Face aux 700 jeunes agriculteurs reçus sous les ors de l’Élysée (lire p. 20), Emmanuel Macron a tenu un discours offensif leur annonçant pour l’avenir une « révolution culturelle ». Pourtant, avec les adaptations régulières demandées aux paysans, l’agriculture est déjà engagée dans une révolution permanente. Et si le chef de l’État évoque la nécessité de passer « de l’exploitant agricole à l’entrepreneur agricole », c’est fait depuis longtemps.

La vraie révolution serait que le président de la République réussisse son pari de voir les agriculteurs rémunérés par des prix justes basés sur les coûts de production. Mais si l’on regarde le climat très tendu des négociations commerciales achevées cette semaine, on peut être inquiet, car une charte de bonne conduite avait été signée. Le chef de l’État, qui n’est « pas là pour plaire » mais « pour faire », devra donc aller au bout de la logique et faire en sorte que les textes présentés au printemps ne transigent en rien face aux distributeurs et aux industriels.

Si Emmanuel Macron a pris rapidement en main le dossier agricole, ses prédécesseurs avaient eux aussi fait de grandes promesses.

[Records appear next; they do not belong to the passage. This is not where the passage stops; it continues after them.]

(* ===== verification/Sequencer.v ===== *)
(** [pkg/sequencer]: the block producer ([producer.go]) and the sequencer that
    drives it ([sequencer.go]).  The producer composes the transaction pool,
    the blockchain and a state manager; the sequencer has a state manager of
    its own.  [now] are the clock readings of [NewBlock] and of the validation,
    [pord] and [lord] the orders in which the pool and the adjacency map of the
    ledger are visited.  A call of [ForgeBlock] is one step; what
    happens when transactions and blocks arrive while it runs is in
    [ForgeThreads.v]. *)
From S2P Require Import Prelude Bytes Types Signatures Transactions Blocks TxPool Storage.
From S2P Require Import GraphStore Ledger MemGraph Genesis Chain StateManager.
Import SequencerStates.

(** * producer.go *)
Record BlockProducer (P : Type) := {
  bp_txPool : TxPool;
  bp_blockchain : Blockchain P;
  bp_stateMgr : Manager;
}.
Arguments bp_txPool {P}. Arguments bp_blockchain {P}. Arguments bp_stateMgr {P}.

Section Producer.
Context {P EP : Type} `{!Provider P, !GraphLib P EP}.
Implicit Types (bp : BlockProducer P).

Definition NewBlockProducer (txPool : TxPool) (blockchain : Blockchain P) (stateMgr : Manager) :
    BlockProducer P :=
  {| bp_txPool := txPool; bp_blockchain := blockchain; bp_stateMgr := stateMgr |}.

Definition on_pool (f : TxPool -> TxPool) : io (BlockProducer P) unit := fun bp =>
  ({| bp_txPool := f (bp_txPool bp); bp_blockchain := bp_blockchain bp;
      bp_stateMgr := bp_stateMgr bp |}, Ok tt).
Definition on_chain {A} (m : io (Blockchain P) A) : io (BlockProducer P) A := fun bp =>
  let '(bc, r) := m (bp_blockchain bp) in
  ({| bp_txPool := bp_txPool bp; bp_blockchain := bc; bp_stateMgr := bp_stateMgr bp |}, r).
Definition set_state (st : State) : io (BlockProducer P) unit := fun bp =>
  match Set_ (bp_stateMgr bp) ProducerStateType st with
  | Ok sm => ({| bp_txPool := bp_txPool bp; bp_blockchain := bp_blockchain bp;
                 bp_stateMgr := sm |}, Ok tt)
  | Err e => (bp, Err e)
  | Panic => (bp, Panic)
  end.

(** [if err != nil { bp.stateMgr.SetState(ProducerStateType, Failed); return err }]. *)
Definition or_failed {A} (m : io (BlockProducer P) A) : io (BlockProducer P) A := fun bp =>
  match m bp with
  | (bp, Err e) => (_ ← set_state Failed; io_lift (Err e)) bp
  | r => r
  end.

Definition block_after (now : Z) (latest : Block) (txs : list Transaction) : res Block :=
  NewBlock now (u64 (b_Index latest + 1)) (b_Hash latest) txs (b_ValidatorID latest)
    (b_Difficulty latest).

Definition ForgeBlock (now now' : Z) (pord lord : list Hash) : io (BlockProducer P) unit :=
  _ ← set_state Started;
  txs ← io_read (fun bp => GetTransactions (bp_txPool bp) pord 100);
  if Zlen txs =? 0 then set_state Failed
  else
    latestBlock ← or_failed
      (io_read (fun bp => Ledger_GetLatestBlock (bc_ledger (bp_blockchain bp)) lord));
    newBlock ← or_failed (io_lift (block_after now latestBlock txs));
    _ ← or_failed (on_chain (Blockchain_AddBlock now' newBlock));
    _ ← io_iter (fun tx => on_pool (fun tp => RemoveTransaction tp (tx_ID tx))) txs;
    set_state Produced.
End Producer.

(** * sequencer.go *)
Record Sequencer (P : Type) := {
  sq_stateMgr : Manager;
  sq_cancelled : bool;
  sq_forgeTicker : bool;
  sq_producing : bool;
  sq_producer : BlockProducer P;
}.
Arguments sq_stateMgr {P}. Arguments sq_cancelled {P}. Arguments sq_forgeTicker {P}.
Arguments sq_producing {P}. Arguments sq_producer {P}.

Section Sequencer.
Context {P EP : Type} `{!Provider P, !GraphLib P EP}.
Implicit Types (s : Sequencer P).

Il faudra donc juger sur pièces. Après le travail sur les plans de filière, le chef de l’État présentera en mai une stratégie globale qui permettra de décliner les demandes françaises pour la prochaine Pac, avec la gestion des risques au cœur de celle-ci. Les jeunes présents à l’Élysée ne demandent qu’une chose : que les résultats soient à la hauteur du discours. Mais le chef de l’État doit aussi lever la contradiction entre sa demande aux paysans de monter « en gamme » (bio, signes de qualité…) et le risque que représente l’arrivée de produits à bas prix des pays du Mercosur ne respectant pas nos standards environnementaux ou sanitaires, même s’il évoque des « lignes rouges ». L’agriculture européenne ne peut pas être bradée pour des voitures ou des services. Elle mérite mieux ; elle fait partie de notre patrimoine. C’est le président qui le dit !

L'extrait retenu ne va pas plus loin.